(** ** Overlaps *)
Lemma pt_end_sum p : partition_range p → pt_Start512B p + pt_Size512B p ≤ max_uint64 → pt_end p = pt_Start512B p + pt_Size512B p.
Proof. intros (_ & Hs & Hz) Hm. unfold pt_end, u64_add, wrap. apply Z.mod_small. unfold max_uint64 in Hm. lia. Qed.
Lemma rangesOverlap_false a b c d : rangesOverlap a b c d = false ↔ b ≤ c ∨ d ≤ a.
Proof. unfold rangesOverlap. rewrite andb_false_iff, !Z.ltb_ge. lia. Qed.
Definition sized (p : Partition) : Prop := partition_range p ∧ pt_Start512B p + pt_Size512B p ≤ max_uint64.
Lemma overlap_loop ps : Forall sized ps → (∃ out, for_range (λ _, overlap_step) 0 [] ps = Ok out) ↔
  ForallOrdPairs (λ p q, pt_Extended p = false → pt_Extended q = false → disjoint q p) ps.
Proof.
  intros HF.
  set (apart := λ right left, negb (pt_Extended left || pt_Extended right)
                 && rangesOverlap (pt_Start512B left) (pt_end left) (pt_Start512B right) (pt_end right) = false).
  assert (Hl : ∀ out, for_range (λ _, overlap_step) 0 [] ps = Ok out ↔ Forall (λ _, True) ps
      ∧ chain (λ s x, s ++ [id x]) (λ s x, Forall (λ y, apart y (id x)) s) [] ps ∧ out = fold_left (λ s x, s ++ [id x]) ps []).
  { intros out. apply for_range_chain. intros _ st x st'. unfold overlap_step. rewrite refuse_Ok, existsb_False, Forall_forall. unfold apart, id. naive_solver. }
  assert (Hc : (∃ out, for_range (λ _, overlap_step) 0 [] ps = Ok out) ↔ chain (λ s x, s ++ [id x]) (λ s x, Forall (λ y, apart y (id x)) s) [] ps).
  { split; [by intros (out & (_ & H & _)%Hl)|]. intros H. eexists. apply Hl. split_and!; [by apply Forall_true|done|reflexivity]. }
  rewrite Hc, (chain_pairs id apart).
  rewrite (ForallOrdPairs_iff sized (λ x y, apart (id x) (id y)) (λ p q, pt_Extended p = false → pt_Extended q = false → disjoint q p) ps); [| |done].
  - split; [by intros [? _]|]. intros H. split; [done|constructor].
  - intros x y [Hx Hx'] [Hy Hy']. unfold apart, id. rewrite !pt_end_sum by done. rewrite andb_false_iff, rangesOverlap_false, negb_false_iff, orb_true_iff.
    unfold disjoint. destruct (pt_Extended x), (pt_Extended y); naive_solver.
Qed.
================
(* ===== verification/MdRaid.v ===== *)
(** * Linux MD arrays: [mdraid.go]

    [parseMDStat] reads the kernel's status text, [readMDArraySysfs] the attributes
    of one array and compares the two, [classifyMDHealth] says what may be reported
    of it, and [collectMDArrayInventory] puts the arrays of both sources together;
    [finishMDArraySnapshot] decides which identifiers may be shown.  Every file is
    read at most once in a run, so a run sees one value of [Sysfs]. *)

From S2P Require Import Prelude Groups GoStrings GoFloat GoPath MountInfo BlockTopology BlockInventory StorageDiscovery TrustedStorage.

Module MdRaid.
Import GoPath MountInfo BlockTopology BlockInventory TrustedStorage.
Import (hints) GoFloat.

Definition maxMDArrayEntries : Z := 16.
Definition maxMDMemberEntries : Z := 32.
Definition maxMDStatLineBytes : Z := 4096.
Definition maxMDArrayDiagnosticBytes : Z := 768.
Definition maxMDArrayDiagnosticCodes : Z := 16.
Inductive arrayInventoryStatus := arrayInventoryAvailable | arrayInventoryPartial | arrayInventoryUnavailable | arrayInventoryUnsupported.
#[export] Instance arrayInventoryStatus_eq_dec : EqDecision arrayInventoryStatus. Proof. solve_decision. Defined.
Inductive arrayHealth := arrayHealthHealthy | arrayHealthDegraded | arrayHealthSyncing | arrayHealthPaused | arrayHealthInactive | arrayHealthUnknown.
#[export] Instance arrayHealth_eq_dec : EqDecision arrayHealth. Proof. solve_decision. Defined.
================
__Your instructions__
Copy exactly the stretch of data above from the line with "rewrite Hc, (chain_pairs id apart)." through the line with "- split; [by", and omit all other lines.

__Exercise solution__
  rewrite Hc, (chain_pairs id apart).
  rewrite (ForallOrdPairs_iff sized (λ x y, apart (id x) (id y)) (λ p q, pt_Extended p = false → pt_Extended q = false → disjoint q p) ps); [| |done].
  - split; [by intros [? _]|]. intros H. split; [done|constructor].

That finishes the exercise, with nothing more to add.